Asked how far he was able to walk along the street without being recognised and stopped back home, Gardiner – who as well as being famous is 1.93m tall – responded with a wide smile: “I would say two inches! We have a population of less than half a million people. So Shaunae and I get to perform for our small country and then we go home and they love us like we are their own kids. It’s just a great feeling.”

Christian Taylor, who turns 32 tomorrow, is having to set aside the memories of winning two Olympic and four world triple jump titles and concentrate on getting back to full competitive mettle after an achilles tendon injury last year ended his Tokyo ambitions.

Taylor, whose personal best of 18.21m, just eight centimetres shy of Jonathan Edwards’s 1995 world record, came in 2015, currently has a season’s best of 16.11m.

“Right now, to be very honest, I’m in a very humbling position, and watching a lot of competitions, losing a lot of competitions, but just re-learning and re-building confidence in my ability," he said. "At the end of the day, I’m still the same person, my body is still the same, it’s just building that confidence that the body’s OK, I can push a little further, I can run a little faster.

“Last Tuesday in Turku was the biggest test for me, the first time I jumped from a full approach. I feel like this was the biggest hurdle. I am a speed jumper. Lot of the others are vertical jumpers.

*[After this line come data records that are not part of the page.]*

(** What an identifier of a GTIN is. *)
Definition gtin_row (G : gmap pystr uuid) (r : IdentifierRow) : Prop := exists product, G !! ir_normalized r = Some product /\
  ((exists retailer portal, r = scoped_identifier product (ir_normalized r) retailer portal) \/ r = validated_identifier product (ir_normalized r)).
Definition gtin_rows (G : gmap pystr uuid) (I : gmap uuid IdentifierRow) : Prop :=
  forall j r, I !! j = Some r -> ir_kind r = GTIN -> gtin_row G r.
(** A row is somewhere in a table. *)
Definition present {V} (m : gmap uuid V) (r : V) : Prop := exists j, m !! j = Some r.
Definition has_scoped (I : gmap uuid IdentifierRow) (g : pystr) (r p : uuid) : Prop :=
  exists product, present I (scoped_identifier product g r p).
Definition has_validated (I : gmap uuid IdentifierRow) (g : pystr) : Prop := exists product, present I (validated_identifier product g).

Record gtin_ok (t : MatchTables) : Prop := {
  gt_live : forall j k a b, mt_assertions t !! j = Some a -> mt_assertions t !! k = Some b -> is_live a = true -> is_live b = true ->
    as_item a = as_item b -> j = k;
  gt_items : forall j a, mt_assertions t !! j = Some a -> is_Some (mt_items t !! as_item a);
  gt_keys : unique_rows assertion_key (mt_assertions t);
  gt_kinds : forall j a, mt_assertions t !! j = Some a -> as_kind a = GTIN;
  gt_grouped : forall j a, mt_assertions t !! j = Some a -> is_live a = true -> is_Some (mt_groups t !! as_value a);
  gt_rows : gtin_rows (mt_groups t) (mt_identifiers t);
  gt_scoped : forall g retailer portal, has_scoped (mt_identifiers t) g retailer portal <-> asserts t g retailer portal;
  gt_validated : forall g, has_validated (mt_identifiers t) g <-> corroborated t g;
  gt_matches : forall i m, mt_matches t !! i = Some m -> ~ settled_match m ->
    exists j a, rests_on t i m j a /\ exact_method t (as_value a) m
}.

Lemma settled_dec m : settled_match m \/ ~ settled_match m.
Proof.
  unfold settled_match. destruct (decide (ma_method m = ISOLATED_METHOD)); [by left; left|].
  destruct (decide (ma_method m = "manual_review"%string)); [by left; right|]. right. naive_solver.
Qed.
Lemma settled_not_exact m : settled_match m -> is_exact m = false.
Proof. unfold is_exact. intros [-> | ->]; by rewrite bool_decide_false by (vm_compute; set_solver). Qed.
Lemma exact_of t g m : exact_method t g m -> ma_confirmed_by m = EXACT_ACTOR -> is_exact m = true /\ ~ settled_match m.
Proof.
  intros Hm Ha. unfold is_exact, settled_match. rewrite Ha.
  rewrite (bool_decide_true (EXACT_ACTOR ∈ EXACT_ACTORS)) by (unfold EXACT_ACTORS, EXACT_ACTOR; set_solver).
  unfold EXACT_METHODS. destruct Hm as [[-> _]|[-> _]]; (rewrite bool_decide_true by set_solver; split; [done|by intros [?|?]]).
Qed.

For me it’s about how much speed I could bring through. It was the ultimate test – ‘if I run, can I walk away?’ Now I can breathe, now I can hold my head above water and say ‘let’s compete again’.

“It’s difficult to compete when you are thinking ‘is this going to be my final jump?’ Now I’ve got the confirmation I can compete again, I can get back to the mentality of doing big marks.”

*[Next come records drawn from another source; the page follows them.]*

(* ===== verification/ZipDirectoryFacts.v ===== *)
(** The grammar of the ZIP archives that [_preflight_zip] lets through: what the scan of
    [ZipDirectory.v] accepts is exactly what these encoders write. *)
From S2P Require Import Prelude Errors Effects Text ZipDirectory.

(** ** The grammar *)

Definition encode_extra_field (f : Z * bytes) : bytes :=
  le_split 2 f.1 ++ le_split 2 (py_len f.2) ++ f.2.
Definition encode_extra (fs : list (Z * bytes)) : bytes := concat (map encode_extra_field fs).
Definition extra_ok (f : Z * bytes) : Prop :=
  fits 2 f.1 /\ fits 2 (py_len f.2) /\ f.1 <> ZIP64_EXTRA_FIELD.

Record central_entry := {
  ce_versions : Z * Z;
  ce_flags : Z;
  ce_method : Z;
  ce_time_date : Z * Z;
  ce_crc : Z;
  ce_compressed_size : Z;
  ce_file_size : Z;
  ce_name : bytes;
  ce_extra : list (Z * bytes);
  ce_comment : bytes;
  ce_attributes : Z * Z;
  ce_offset : Z
}.
Definition central_values (e : central_entry) : list Z :=
  [(ce_versions e).1; (ce_versions e).2; ce_flags e; ce_method e; (ce_time_date e).1;
   (ce_time_date e).2; ce_crc e; ce_compressed_size e; ce_file_size e; py_len (ce_name e);
   py_len (encode_extra (ce_extra e)); py_len (ce_comment e); 0; (ce_attributes e).1;
   (ce_attributes e).2; ce_offset e].
Definition encode_entry (e : central_entry) : bytes :=
  ZIP_CENTRAL_SIGNATURE ++ pack_fields ZIP_CENTRAL_FIELDS (central_values e)
  ++ ce_name e ++ encode_extra (ce_extra e) ++ ce_comment e.

(** An entry of one disk, without ZIP64 sizes or fields, for a member before the
    directory, whose name holds no NUL. *)
Definition entry_ok (offset : Z) (e : central_entry) : Prop :=
  all_fit ZIP_CENTRAL_FIELDS (central_values e) /\
  (0xFFFFFFFF ∉ [ce_compressed_size e; ce_file_size e; ce_offset e]) /\
  ce_offset e < offset /\ (0 ∉ ce_name e) /\ Forall extra_ok (ce_extra e).

Definition encode_directory (es : list central_entry) : bytes := concat (map encode_entry es).

(** A check: it leaves the state alone and its only exception is [UnsafeArchiveError]. *)
Definition checks {W A} (m : M W A) : Prop :=
  forall w, wp m (fun _ w' => w' = w) (fun e w' => e = unsafe /\ w' = w) w.

Lemma guard_false {W A} e (m : M W A) w : (raise_if false e ;; m) w = m w.
Proof. done. Qed.
Lemma checks_ret {W A} (a : A) : checks (W := W) (mret a).
Proof. intros w. by wp_step. Qed.
Lemma checks_raise {W A} : checks (raise unsafe : M W A).
Proof. intros w. by wp_step. Qed.
Lemma checks_bind {W A B} (m : M W A) (f : A -> M W B) :
  checks m -> (forall a w w', m w = (Returned a, w') -> checks (f a)) -> checks (m ≫= f).
Proof.
  intros Hm Hf w. wp_step. specialize (Hm w). apply wp_intro.
  - intros a w' E. pose proof (wp_returned _ _ _ _ _ _ Hm E) as ->. by eapply Hf.
  - intros e w' E. exact (wp_raised _ _ _ _ _ _ Hm E).
Qed.
Lemma checks_raise_if {W} b : checks (raise_if b unsafe : M W unit).
Proof. destruct b; [apply checks_raise|apply checks_ret]. Qed.
Lemma checks_guard {W A} b (m : M W A) :
  (b = false -> checks m) -> checks (raise_if b unsafe ;; m).
Proof. intros Hm w. wp_step. wp_step; [done|]. by apply Hm. Qed.

(** ** Slices *)

Lemma slice_drop (a lo hi : nat) (l : bytes) : slice (a + lo) (a + hi) l = slice lo hi (drop a l).
Proof. unfold slice. rewrite drop_drop. f_equal. lia. Qed.
Lemma slice_all (n : nat) (l : bytes) : slice 0 n l = take n l.
Proof. unfold slice. by rewrite Nat.sub_0_r, drop_0. Qed.
Lemma slice_length (lo hi : nat) (l : bytes) : (lo <= hi <= length l)%nat ->
  length (slice lo hi l) = (hi - lo)%nat.
Proof. intros. unfold slice. rewrite length_take, length_drop. lia. Qed.
Lemma slice_lookup (lo hi i : nat) (l : bytes) : (i < hi - lo)%nat ->
  slice lo hi l !! i = l !! (lo + i)%nat.
Proof. intros. unfold slice. rewrite lookup_take_lt by lia. apply lookup_drop. Qed.
Lemma slice_app (a b c : nat) (l : bytes) : (a <= b <= c)%nat ->
  slice a c l = slice a b l ++ slice b c l.
Proof.
  intros. unfold slice. replace (drop b l) with (drop (b - a) (drop a l)).
  - rewrite take_take_drop. f_equal. lia.
  - rewrite drop_drop. f_equal. lia.
Qed.
Lemma slice_bytes (lo hi : nat) (l : bytes) : Forall is_byte l -> Forall is_byte (slice lo hi l).
Proof. intros. by apply Forall_take, Forall_drop. Qed.

(** ** Extra fields *)

Lemma encode_extra_field_length f :
  length (encode_extra_field f) = (4 + length f.2)%nat.
Proof. unfold encode_extra_field. rewrite !length_app, !le_split_length. lia. Qed.

Lemma extra_field_slices (f : Z * bytes) rest : extra_ok f ->
  le_combine (slice 0 2 (encode_extra_field f ++ rest)) = f.1 /\
  le_combine (slice 2 4 (encode_extra_field f ++ rest)) = py_len f.2.
Proof.
  intros (Ht & Hs & _). unfold encode_extra_field, slice. rewrite <- !app_assoc. split.
  - rewrite drop_0, take_app_length' by by rewrite le_split_length.
    by apply le_combine_split.
  - rewrite drop_app_length' by by rewrite le_split_length.
    rewrite take_app_length' by by rewrite le_split_length.
    by apply le_combine_split.
Qed.

Lemma reject_extra_complete {W} fuel extra fs cursor (w : W) :
  drop cursor extra = encode_extra fs -> (cursor <= length extra)%nat -> Forall extra_ok fs ->
  (length extra - cursor < fuel)%nat ->
  reject_zip64_extra_from fuel extra cursor w = (Returned tt, w).
Proof.
  revert fuel cursor. induction fs as [|f fs IH]; intros [|fuel] cursor Hd Hc Hok Hf; try lia.
  - apply (f_equal length) in Hd. rewrite length_drop in Hd. cbn in Hd. cbn [reject_zip64_extra_from].
    replace (cursor <? length extra)%nat with false; [done|]. symmetry. apply Nat.ltb_ge. lia.
  - apply Forall_cons in Hok as [Hok Hoks]. cbn [reject_zip64_extra_from].
    change (encode_extra (f :: fs)) with (encode_extra_field f ++ encode_extra fs) in Hd.
    destruct (extra_field_slices f (encode_extra fs) Hok) as [Et Es]. rewrite <- Hd in Et, Es.
    rewrite <- !slice_drop, Nat.add_0_r in Et. rewrite <- slice_drop in Es.
    pose proof (f_equal length Hd) as Hl.
    rewrite length_drop, length_app, encode_extra_field_length in Hl.
    rewrite (proj2 (Nat.ltb_lt cursor (length extra))) by lia.
    rewrite Et, Es. unfold py_len. rewrite Nat2Z.id.
    rewrite (proj2 (Nat.ltb_ge (length extra) (cursor + 4))) by lia.
    rewrite (proj2 (Nat.ltb_ge (length extra) (cursor + 4 + length f.2))) by lia.
    destruct Hok as (_ & _ & Hne). rewrite (proj2 (Z.eqb_neq _ _) Hne).
    apply IH; try done; [|lia|lia].
    replace (cursor + 4 + length f.2)%nat with (cursor + length (encode_extra_field f))%nat
      by (rewrite encode_extra_field_length; lia).
    by rewrite <- drop_drop, Hd, drop_app_length.
Qed.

Christian Taylor at the Wanda Diamond League press conference in Paris

Christian Taylor at the Wanda Diamond League press conference in Paris (© Matthew Quine / Diamond League AG)

Asked about the onward route to Oregon, Taylor responded: “I think it’s going to be a bit of back and forth. My goal is Paris 2024. My heart was broken to miss Tokyo, I really had so many plans.

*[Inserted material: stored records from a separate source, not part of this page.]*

(* ===== verification/StreamsFacts.v ===== *)
(** What the generators of [Streams.v] never exceed, whatever the codec, [zipfile] and the
    chunks do. *)
From S2P Require Import Prelude Errors Effects Enums Text ZipDirectory ZipDirectoryFacts Streams.

(** What the loops rely on: the output limit is kept, a decoder with input left over or that
    asks for none has made output, unless the frame has ended. *)
Class DecompressorLaws D `{Decompressor D} := {
  output_limit d data n output d' : 0 < n -> decompress d data n = Decoded output d' ->
    py_len output <= n;
  tail_progress d data n output d' : 0 < n -> decompress d data n = Decoded output d' ->
    at_eof d' = false -> unconsumed_tail d' <> [] -> output <> [];
  input_progress d data n output d' : 0 < n -> decompress d data n = Decoded output d' ->
    at_eof d' = false -> needs_input d' = false -> output <> []
}.

Definition total (s : stream_state) : Z := zsum (map py_len (yielded s)).

(** Every yield is a non-empty chunk within the limit, and the document is within its limit
    and, for [cap] compressed bytes, within the expansion ratio. *)
Definition small_yields (limits : CompressionLimits) (s : stream_state) : Prop :=
  Forall (fun y => 0 < py_len y <= maximum_chunk_bytes limits) (yielded s) /\
  total s <= maximum_decompressed_bytes limits.
Definition bounded (limits : CompressionLimits) (cap : Z) (s : stream_state) : Prop :=
  small_yields limits s /\ total s <= cap * maximum_expansion_ratio limits.

Lemma py_len_pos {A} (l : list A) : l <> [] -> 0 < py_len l.
Proof. destruct l; [done|]. intros _. rewrite py_len_cons. pose proof (py_len_nonneg l). lia. Qed.
Lemma str_truthy_spec s : str_truthy s = true <-> s <> [].
Proof. by destruct s. Qed.

Lemma total_yield s y r :
  total {| yielded := yielded s ++ [y]; reserved := r |} = total s + py_len y.
Proof. unfold total. cbn [yielded]. rewrite map_app, zsum_app. cbn. lia. Qed.

Lemma total_nonneg s : 0 <= total s.
Proof.
  unfold total. apply zsum_nonneg, Forall_map, Forall_forall. intros y _. apply py_len_nonneg.
Qed.

Section limits.
Context (limits : CompressionLimits).
Hypothesis chunk_pos : 0 < maximum_chunk_bytes limits.
Hypothesis decompressed_nonneg : 0 <= maximum_decompressed_bytes limits.
Hypothesis ratio_pos : 0 < maximum_expansion_ratio limits.

Lemma bounded_mono cap cap' s : cap <= cap' -> bounded limits cap s -> bounded limits cap' s.
Proof. intros Hc [Hs Ht]. split; [done|]. nia. Qed.

Lemma small_yield s y r : small_yields limits s -> 0 < py_len y <= maximum_chunk_bytes limits ->
  total s + py_len y <= maximum_decompressed_bytes limits ->
  small_yields limits {| yielded := yielded s ++ [y]; reserved := r |}.
Proof.
  intros [Hf _] Hy Ht. split; [|by rewrite total_yield]. apply Forall_app. by split; [|constructor].
Qed.

(** ** Without compression *)

Lemma yield_slices_spec fuel chunk s : (length chunk <= fuel)%nat -> small_yields limits s ->
  total s + py_len chunk <= maximum_decompressed_bytes limits ->
  wp (yield_slices fuel (maximum_chunk_bytes limits) chunk)
    (fun _ s' => small_yields limits s' /\ total s' = total s + py_len chunk /\
       concat (yielded s') = concat (yielded s) ++ chunk /\ reserved s' = reserved s)
    (fun _ _ => False) s.
Proof.
  revert chunk s. induction fuel as [|fuel IH]; intros [|c chunk] s Hf Hs Ht;
    try (cbn [length] in Hf; lia).
  1, 2: apply wp_ret; rewrite app_nil_r, py_len_nil; split; [done|split; [lia|done]].
  cbn [yield_slices]. set (data := c :: chunk) in *. set (k := Z.to_nat (maximum_chunk_bytes limits)).
  wp_step. unfold yield at 1. wp_step. set (y := take k data). set (s1 := {| yielded := _; reserved := _ |}).
  assert (Hy : py_len data = py_len y + py_len (drop k data)).
  { unfold y. by rewrite <- py_len_app, take_drop. }
  assert (Hy1 : 0 < py_len y <= maximum_chunk_bytes limits).
  { split; [apply py_len_pos; unfold y, k, data; destruct (Z.to_nat _) eqn:E; [lia|done]|].
    unfold py_len, y. rewrite length_take. unfold k. lia. }
  pose proof (py_len_nonneg (drop k data)).
  eapply wp_mono; [apply (IH (drop k data) s1)| |done].
  - rewrite length_drop. unfold k. lia.
  - apply small_yield; [done|done|lia].
  - unfold s1. rewrite total_yield. lia.
  - cbv beta. intros _ s' (? & Ht' & Hc & Hr). split_and!; [done| | |by rewrite Hr].
    + rewrite Ht'. unfold s1. rewrite total_yield. lia.
    + rewrite Hc. unfold s1. cbn [yielded]. rewrite concat_app. cbn. rewrite app_nil_r.
      unfold y. by rewrite <- app_assoc, take_drop.
Qed.

Lemma uncompressed_spec chunks s : small_yields limits s ->
  wp (uncompressed_chunks limits chunks (total s))
    (fun _ s' => small_yields limits s' /\
       concat (yielded s') = concat (yielded s) ++ concat chunks /\ reserved s' = reserved s)
    (fun e s' => e = unsafe /\ small_yields limits s' /\ reserved s' = reserved s) s.
Proof.
  revert s. induction chunks as [|chunk chunks IH]; intros s Hs.
  - apply wp_ret. cbn. by rewrite app_nil_r.
  - cbn [uncompressed_chunks]. unfold check_decompressed. wp_step. wp_step; [done|]. reflect_bools.
    wp_step. eapply wp_mono; [by apply (yield_slices_spec (length chunk) chunk s)| |done].
    cbv beta. intros _ s1 (Hs1 & Ht1 & Hc1 & Hr1). rewrite <- Ht1.
    eapply wp_mono; [by apply IH| |]; cbv beta.
    + intros _ s2 (? & Hc2 & Hr2). split_and!; [done| |congruence].
      rewrite Hc2, Hc1. cbn. by rewrite app_assoc.
    + intros e s2 (? & ? & Hr2). split_and!; [done|done|congruence].
Qed.

(** ** Gzip and Zstandard *)

Definition same_reserved (s s' : stream_state) : Prop := reserved s' = reserved s.

Lemma check_ratio_spec cap n s (Q : unit -> stream_state -> Prop) (E : exn -> stream_state -> Prop) :
  E unsafe s -> (n <= cap * maximum_expansion_ratio limits \/ (cap = 0 /\ n = 0) -> Q tt s) ->
  wp (check_ratio cap n limits) Q E s.
Proof.
  intros HE HQ. unfold check_ratio. wp_step. wp_step; [done|]. wp_step; [done|]. apply HQ.
  destruct (Z.eqb_spec cap 0), (Z.eqb_spec n 0); cbn [andb negb] in *; try discriminate;
    reflect_bools; auto.
Qed.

“But this is life. In this time of the pandemic we all had plans, we all had to realign, readjust. Of course, looking towards Eugene, it would be fantastic to compete on home soil. But I would be lying if I said everything wasn’t building towards Paris 2024.”

Sitting alongside him, French-based Burkino Faso jumper Hugues Fabrice Zango also reflected on the special nature of the Olympics.

“Winning an Olympic medal last year changed a lot of things,” said the 28-year-old, who has just completed his master's in electrical engineering at Artois University in northern France. “I was the first athlete from my country to bring back an Olympic medal, and the first African athlete in triple jump to win an Olympic medal. I was very, very happy for this and proud.

“But after Tokyo I had to finish my studies. Now I’m happy because it’s done and I can go back to work on triple jump. Last week I did 17.34m. But this is not enough. I am still hungry and I want to do more. When you jump 18 metres you want to go back and feel this great moment again.”

Among the opposition at the Meeting de Paris on Saturday (18) will be the two up-and-coming Cubans who top the 2022 list, Jordan Diaz Fortun and Andy Diaz, who have jumped 17.76 and 17.64m respectively.

“Now these young ones are coming with big teeth,” Zango said with a grin. “This is something that motivates me. And Christian is still there.”